::: Data for the task :::

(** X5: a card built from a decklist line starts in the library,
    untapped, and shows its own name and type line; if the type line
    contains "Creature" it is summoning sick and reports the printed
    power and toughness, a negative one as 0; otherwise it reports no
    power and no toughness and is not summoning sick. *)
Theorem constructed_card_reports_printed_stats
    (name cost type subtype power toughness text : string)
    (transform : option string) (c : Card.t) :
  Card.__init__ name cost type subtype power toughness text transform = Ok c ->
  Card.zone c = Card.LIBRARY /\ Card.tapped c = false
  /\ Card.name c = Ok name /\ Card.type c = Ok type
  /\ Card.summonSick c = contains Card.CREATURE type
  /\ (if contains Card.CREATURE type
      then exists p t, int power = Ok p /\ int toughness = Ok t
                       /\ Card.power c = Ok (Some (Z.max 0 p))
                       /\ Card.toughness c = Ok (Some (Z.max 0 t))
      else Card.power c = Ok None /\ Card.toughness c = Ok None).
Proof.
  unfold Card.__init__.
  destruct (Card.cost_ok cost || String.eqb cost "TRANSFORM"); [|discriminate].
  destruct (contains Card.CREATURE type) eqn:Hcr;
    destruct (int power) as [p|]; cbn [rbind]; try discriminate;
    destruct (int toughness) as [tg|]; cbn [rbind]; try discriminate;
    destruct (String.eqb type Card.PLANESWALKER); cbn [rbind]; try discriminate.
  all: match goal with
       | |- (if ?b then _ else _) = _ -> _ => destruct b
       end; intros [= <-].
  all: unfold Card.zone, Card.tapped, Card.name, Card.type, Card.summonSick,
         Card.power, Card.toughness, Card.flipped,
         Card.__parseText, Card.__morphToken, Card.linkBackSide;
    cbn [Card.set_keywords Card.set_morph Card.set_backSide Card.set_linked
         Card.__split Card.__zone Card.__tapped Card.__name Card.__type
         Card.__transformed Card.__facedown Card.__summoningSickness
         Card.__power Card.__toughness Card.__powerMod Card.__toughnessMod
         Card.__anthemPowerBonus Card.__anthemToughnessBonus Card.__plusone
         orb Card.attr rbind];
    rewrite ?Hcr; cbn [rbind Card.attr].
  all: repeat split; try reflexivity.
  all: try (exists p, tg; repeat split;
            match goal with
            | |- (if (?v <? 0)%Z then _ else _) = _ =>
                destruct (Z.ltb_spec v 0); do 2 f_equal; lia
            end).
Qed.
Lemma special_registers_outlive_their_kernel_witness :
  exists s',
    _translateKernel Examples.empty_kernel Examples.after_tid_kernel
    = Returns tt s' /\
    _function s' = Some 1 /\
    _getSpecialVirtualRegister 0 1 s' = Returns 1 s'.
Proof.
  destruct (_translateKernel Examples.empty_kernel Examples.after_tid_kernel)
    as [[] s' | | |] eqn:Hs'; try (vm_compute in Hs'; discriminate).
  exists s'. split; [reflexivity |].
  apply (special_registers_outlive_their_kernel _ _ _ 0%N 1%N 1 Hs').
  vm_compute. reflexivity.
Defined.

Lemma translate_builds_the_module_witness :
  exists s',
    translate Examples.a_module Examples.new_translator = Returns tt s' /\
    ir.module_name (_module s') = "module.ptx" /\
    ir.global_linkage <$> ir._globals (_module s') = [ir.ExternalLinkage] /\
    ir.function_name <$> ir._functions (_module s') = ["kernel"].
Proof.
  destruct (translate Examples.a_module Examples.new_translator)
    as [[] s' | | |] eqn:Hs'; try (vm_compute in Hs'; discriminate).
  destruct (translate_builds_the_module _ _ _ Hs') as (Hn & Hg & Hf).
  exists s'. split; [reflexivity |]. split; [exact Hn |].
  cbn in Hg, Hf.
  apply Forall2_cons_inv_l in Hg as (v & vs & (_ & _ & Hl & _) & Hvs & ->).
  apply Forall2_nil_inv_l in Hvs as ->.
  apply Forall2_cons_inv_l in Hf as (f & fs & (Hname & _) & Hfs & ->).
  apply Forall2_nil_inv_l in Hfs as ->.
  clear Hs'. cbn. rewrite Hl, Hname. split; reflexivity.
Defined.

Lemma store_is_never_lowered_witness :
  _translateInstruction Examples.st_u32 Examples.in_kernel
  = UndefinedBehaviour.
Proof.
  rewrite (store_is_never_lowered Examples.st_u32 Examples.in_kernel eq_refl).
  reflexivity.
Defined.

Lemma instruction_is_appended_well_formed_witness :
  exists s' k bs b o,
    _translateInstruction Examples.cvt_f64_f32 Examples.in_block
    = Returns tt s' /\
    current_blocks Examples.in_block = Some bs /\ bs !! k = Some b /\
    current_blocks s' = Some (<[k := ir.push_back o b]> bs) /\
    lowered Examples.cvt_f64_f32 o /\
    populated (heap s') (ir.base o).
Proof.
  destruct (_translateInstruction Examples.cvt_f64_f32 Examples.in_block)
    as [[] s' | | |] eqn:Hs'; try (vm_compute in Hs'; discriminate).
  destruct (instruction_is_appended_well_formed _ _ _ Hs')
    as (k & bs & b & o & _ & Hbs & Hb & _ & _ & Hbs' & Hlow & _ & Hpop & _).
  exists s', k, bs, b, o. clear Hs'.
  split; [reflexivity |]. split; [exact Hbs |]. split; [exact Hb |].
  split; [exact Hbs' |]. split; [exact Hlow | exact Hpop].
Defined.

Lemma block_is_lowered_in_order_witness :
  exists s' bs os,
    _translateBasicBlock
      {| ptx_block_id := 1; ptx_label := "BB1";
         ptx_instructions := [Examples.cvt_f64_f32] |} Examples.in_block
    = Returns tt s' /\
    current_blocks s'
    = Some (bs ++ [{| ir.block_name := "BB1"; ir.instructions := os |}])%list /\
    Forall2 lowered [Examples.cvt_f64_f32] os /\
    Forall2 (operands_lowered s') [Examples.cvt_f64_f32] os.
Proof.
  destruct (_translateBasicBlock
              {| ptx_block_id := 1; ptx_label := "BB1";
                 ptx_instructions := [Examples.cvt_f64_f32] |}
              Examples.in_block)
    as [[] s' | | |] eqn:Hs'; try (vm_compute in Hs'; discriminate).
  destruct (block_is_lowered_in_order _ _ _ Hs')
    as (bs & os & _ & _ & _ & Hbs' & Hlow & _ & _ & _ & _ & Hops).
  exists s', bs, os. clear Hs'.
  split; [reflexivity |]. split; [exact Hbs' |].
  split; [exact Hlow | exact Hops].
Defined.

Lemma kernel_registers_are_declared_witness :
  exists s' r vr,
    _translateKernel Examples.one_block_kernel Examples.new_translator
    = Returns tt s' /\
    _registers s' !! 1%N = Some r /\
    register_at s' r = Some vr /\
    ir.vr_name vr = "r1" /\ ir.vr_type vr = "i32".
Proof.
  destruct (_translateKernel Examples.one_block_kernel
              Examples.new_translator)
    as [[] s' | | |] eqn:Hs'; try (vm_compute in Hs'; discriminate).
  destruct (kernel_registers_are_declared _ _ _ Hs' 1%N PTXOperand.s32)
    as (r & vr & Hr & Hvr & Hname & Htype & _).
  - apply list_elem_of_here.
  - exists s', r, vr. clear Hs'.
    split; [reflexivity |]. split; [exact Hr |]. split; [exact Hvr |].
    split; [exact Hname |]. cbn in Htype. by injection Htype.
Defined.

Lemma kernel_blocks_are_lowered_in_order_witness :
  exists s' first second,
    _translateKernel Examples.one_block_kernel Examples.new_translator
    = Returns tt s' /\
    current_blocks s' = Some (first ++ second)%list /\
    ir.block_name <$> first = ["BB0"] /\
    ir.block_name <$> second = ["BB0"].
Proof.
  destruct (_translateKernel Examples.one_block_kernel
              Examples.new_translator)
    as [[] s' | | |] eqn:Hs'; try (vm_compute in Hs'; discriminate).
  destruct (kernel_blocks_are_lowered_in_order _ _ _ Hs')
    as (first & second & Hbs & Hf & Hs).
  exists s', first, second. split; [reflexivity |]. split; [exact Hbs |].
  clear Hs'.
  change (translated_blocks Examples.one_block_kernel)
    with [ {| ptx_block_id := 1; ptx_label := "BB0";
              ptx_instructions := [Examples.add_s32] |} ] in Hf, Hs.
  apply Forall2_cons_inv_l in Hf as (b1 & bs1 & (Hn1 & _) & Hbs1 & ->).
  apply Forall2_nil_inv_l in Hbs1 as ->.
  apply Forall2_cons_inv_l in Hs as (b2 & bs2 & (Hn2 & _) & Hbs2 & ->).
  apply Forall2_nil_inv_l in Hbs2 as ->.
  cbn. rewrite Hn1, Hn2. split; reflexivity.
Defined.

:::

Begin at the line containing "split; [exact Hname" and reproduce every line through the last one in the records above, exactly.

# Answer to the exercise
    split; [exact Hname |]. cbn in Htype. by injection Htype.
Defined.

Lemma kernel_blocks_are_lowered_in_order_witness :
  exists s' first second,
    _translateKernel Examples.one_block_kernel Examples.new_translator
    = Returns tt s' /\
    current_blocks s' = Some (first ++ second)%list /\
    ir.block_name <$> first = ["BB0"] /\
    ir.block_name <$> second = ["BB0"].
Proof.
  destruct (_translateKernel Examples.one_block_kernel
              Examples.new_translator)
    as [[] s' | | |] eqn:Hs'; try (vm_compute in Hs'; discriminate).
  destruct (kernel_blocks_are_lowered_in_order _ _ _ Hs')
    as (first & second & Hbs & Hf & Hs).
  exists s', first, second. split; [reflexivity |]. split; [exact Hbs |].
  clear Hs'.
  change (translated_blocks Examples.one_block_kernel)
    with [ {| ptx_block_id := 1; ptx_label := "BB0";
              ptx_instructions := [Examples.add_s32] |} ] in Hf, Hs.
  apply Forall2_cons_inv_l in Hf as (b1 & bs1 & (Hn1 & _) & Hbs1 & ->).
  apply Forall2_nil_inv_l in Hbs1 as ->.
  apply Forall2_cons_inv_l in Hs as (b2 & bs2 & (Hn2 & _) & Hbs2 & ->).
  apply Forall2_nil_inv_l in Hbs2 as ->.
  cbn. rewrite Hn1, Hn2. split; reflexivity.
Defined.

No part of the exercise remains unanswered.